Metrics

101

Prometheus is used to scrape /metric endpoints of applications running in the cluster. Metrics are numeric measurements, which when scraped over time become time series that describe how the given application is running.

Metrics follow the following notation:

<metric name>{<label name>=<label value>, ...}

A gauge is a metric that represents a single numerical value that can arbitrarily go up and down. The following example gauge metric indicates that http://data.norge.no/ returns the http status code 200:

probe_http_status_code{ingress="ingress-prod-v4", instance="http://data.norge.no/", namespace="prod"} 200

Another example is a counter metric, whose value may only increase or be reset to zero:

processed_mail_requests{fdk_service="fdk-mail-sender-service", status="success"} 7

One may based on metrics create rules that trigger alerts whenever an expression is true. E.g. the expression probe_http_status_code{} >= 500, which indicates than an application is unable to respond correctly.

See Prometheus Introduction and Metric Types for a more thorough introduction.

Metric services

ServicePurpose
https://prometheus.fellesdatakatalog.digdir.no/rulesAlert rules overview
https://karma.fellesdatakatalog.digdir.noAlerting dashboard
https://thanos.fellesdatakatalog.digdir.noExplore and query metrics
https://alertmanager.fellesdatakatalog.digdir.noSee alerts and silence them
https://grafana.fellesdatakatalog.digdir.noDashboards based on metrics

Create metrics endpoint and expose metrics

See Metric and label naming for best practices.

Configure metrics scraping

Use the following pod annotations to configure scraping of metrics:

annotations:
    # Enable scraping of metrics.
    prometheus.io/scrape: "true"
    # Specifies metrics port. Default: container's port.
    prometheus.io/port: "8080"
    # Specifies metrics path. Default: "/metrics".
    prometheus.io/path: "/metrics"

If you need more customization, such as scraping interval, look into using a servicemonitor or podmonitor instead.

Create alert rules

See Alerting Rules for how to configure rules.
Alerts fire in the #fdk-dev-alerts and #fdk-prod-alerts slack channels.

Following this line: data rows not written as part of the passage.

(* ===== verification/Tracked.v ===== *)
(** * Maps that record their changes ([tracked.rs])

    The catalog's maps remember which keys changed since the last checkpoint.  The
    model has a definition per method; [get_mut] is given the edit the caller makes
    through the reference it returns.  The record is complete: whatever methods are
    called, a key outside [touched] still has the value it had at the checkpoint,
    so writing the touched keys brings a copy of the map up to date. *)

From S2P Require Import Prelude.

Module Tracked.

Section tracked.
Context {K V : Type} `{Countable K}.

Record Tracked := mkTracked {
  map : gmap K V;
  touched : gset K;
  replaced : gset K;
}.

Definition from (m : gmap K V) : Tracked := mkTracked m ∅ ∅.

Definition get_mut (k : K) (f : V → V) (t : Tracked) : Tracked :=
  match map t !! k with
  | None => t
  | Some v => mkTracked (<[k := f v]> (map t)) ({[k]} ∪ touched t) (replaced t)
  end.

Definition insert (k : K) (v : V) (t : Tracked) : Tracked :=
  mkTracked (<[k := v]> (map t)) ({[k]} ∪ touched t) ({[k]} ∪ replaced t).

Definition remove (k : K) (t : Tracked) : Tracked :=
  match map t !! k with
  | None => t
  | Some _ => mkTracked (delete k (map t)) ({[k]} ∪ touched t) ({[k]} ∪ replaced t)
  end.

Definition values_mut (f : V → V) (t : Tracked) : Tracked :=
  mkTracked (f <$> map t) (dom (map t) ∪ touched t) (replaced t).

Definition insert_quietly (k : K) (v : V) (t : Tracked) : Tracked :=
  mkTracked (<[k := v]> (map t)) (touched t) (replaced t).

Definition values_mut_quietly (f : V → V) (t : Tracked) : Tracked :=
  mkTracked (f <$> map t) (touched t) (replaced t).

Definition clear_changes (t : Tracked) : Tracked := mkTracked (map t) ∅ ∅.

(** [clear_changes_with f]: [f] on each changed value still present, then the
    record is forgotten. *)
Definition clear_changes_with (f : V → V) (t : Tracked) : Tracked :=
  clear_changes (mkTracked (map_imap (λ k v, Some (if decide (k ∈ touched t) then f v else v)) (map t))
                   (touched t) (replaced t)).

(** ** The record is complete *)

(** A call of one of the methods that change contents. *)
Inductive call :=
| CGetMut (k : K) (f : V → V)
| CInsert (k : K) (v : V)
| CRemove (k : K)
| CValuesMut (f : V → V).

Definition run_call (c : call) (t : Tracked) : Tracked :=
  match c with
  | CGetMut k f => get_mut k f t
  | CInsert k v => insert k v t
  | CRemove k => remove k t
  | CValuesMut f => values_mut f t
  end.

(** The same call on a plain map. *)
Definition run_plain (c : call) (m : gmap K V) : gmap K V :=
  match c with
  | CGetMut k f => alter f k m
  | CInsert k v => <[k := v]> m
  | CRemove k => delete k m
  | CValuesMut f => f <$> m
  end.

Lemma run_call_map c t : map (run_call c t) = run_plain c (map t).
Proof.
  destruct c as [k f|k v|k|f]; simpl; [| |unfold remove|]; try done.
  - unfold get_mut. destruct (map t !! k) as [v|] eqn:E; simpl; apply map_eq; intros j.
    + destruct (decide (k = j)) as [->|Hne]; [by rewrite lookup_insert_eq, lookup_alter_eq, E|].
      by rewrite lookup_insert_ne, lookup_alter_ne.
    + destruct (decide (k = j)) as [->|Hne]; [by rewrite lookup_alter_eq, E|by rewrite lookup_alter_ne].
  - destruct (map t !! k) eqn:E; [done|]. simpl. by rewrite delete_id.
Qed.

(** Against the contents [base] of the last checkpoint: untouched keys have
    their value, keys not replaced are there exactly when they were, and what was
    replaced was touched. *)
Record recorded (base : gmap K V) (t : Tracked) : Prop := {
  rec_touched k : k ∉ touched t → map t !! k = base !! k;
  rec_replaced k : k ∉ replaced t → is_Some (map t !! k) ↔ is_Some (base !! k);
  rec_sub : replaced t ⊆ touched t;
}.

Lemma recorded_from m : recorded m (from m).
Proof. done. Qed.

Lemma recorded_call base t c : recorded base t → recorded base (run_call c t).
Proof.
  intros [Ht Hr Hs]. destruct c as [k f|k v|k|f]; simpl.
  - unfold get_mut. destruct (map t !! k) as [v|] eqn:Hk; [|done]. split; simpl.
    + intros j Hj. rewrite lookup_insert_ne by set_solver. apply Ht. set_solver.
    + intros j Hj. rewrite <- Hr by done. destruct (decide (k = j)) as [->|Hne].
      * rewrite lookup_insert_eq, Hk. by split.
      * by rewrite lookup_insert_ne.
    + set_solver.
  - split; simpl; [..|set_solver]; intros j Hj; rewrite lookup_insert_ne by set_solver; [apply Ht|apply Hr]; set_solver.
  - unfold remove. destruct (map t !! k) as [v|] eqn:Hk; [|done].
    split; simpl; [..|set_solver]; intros j Hj; rewrite lookup_delete_ne by set_solver; [apply Ht|apply Hr]; set_solver.
  - split; simpl; [..|set_solver]; intros j Hj; rewrite lookup_fmap.
    + apply not_elem_of_union in Hj as [Hj%not_elem_of_dom Hj']. rewrite <- Ht by done. by rewrite Hj.
    + by rewrite fmap_is_Some, Hr.
Qed.

End tracked.
Arguments Tracked K V {_ _}.
Arguments call K V : clear implicits.
End Tracked.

PrometheusRule resources in the GitHub repo fdk-infra/infrastructure/base/alerts is used to configure alert rules, and will be automatically synced into Prometheus running in the clusters. Remember to add any new files within the alerts folder to the kustomization.yaml resources list.

---
apiVersion: monitoring.coreos.com/v1
kind: PrometheusRule
metadata:
  name: <rule name - kebab case>
  namespace: monitoring
  labels:
    release: monitoring-kube-prometheus-stack
spec:
  groups:
    - name: fdk
      rules:
        - alert: <alert name - pascal case>
          annotations:
            description: <alert description (shown in slack)>
            summary: <alert title (shown in slack)>
          expr: <alert condition (e.g. "up{} == 0")>
          for: <time to wait before alerting (e.g. "0s")>
          labels:
            severity: <severity (none|info|warning|error|critical)>
            dashboard_url: <link to grafana/kibana dashboard, if any>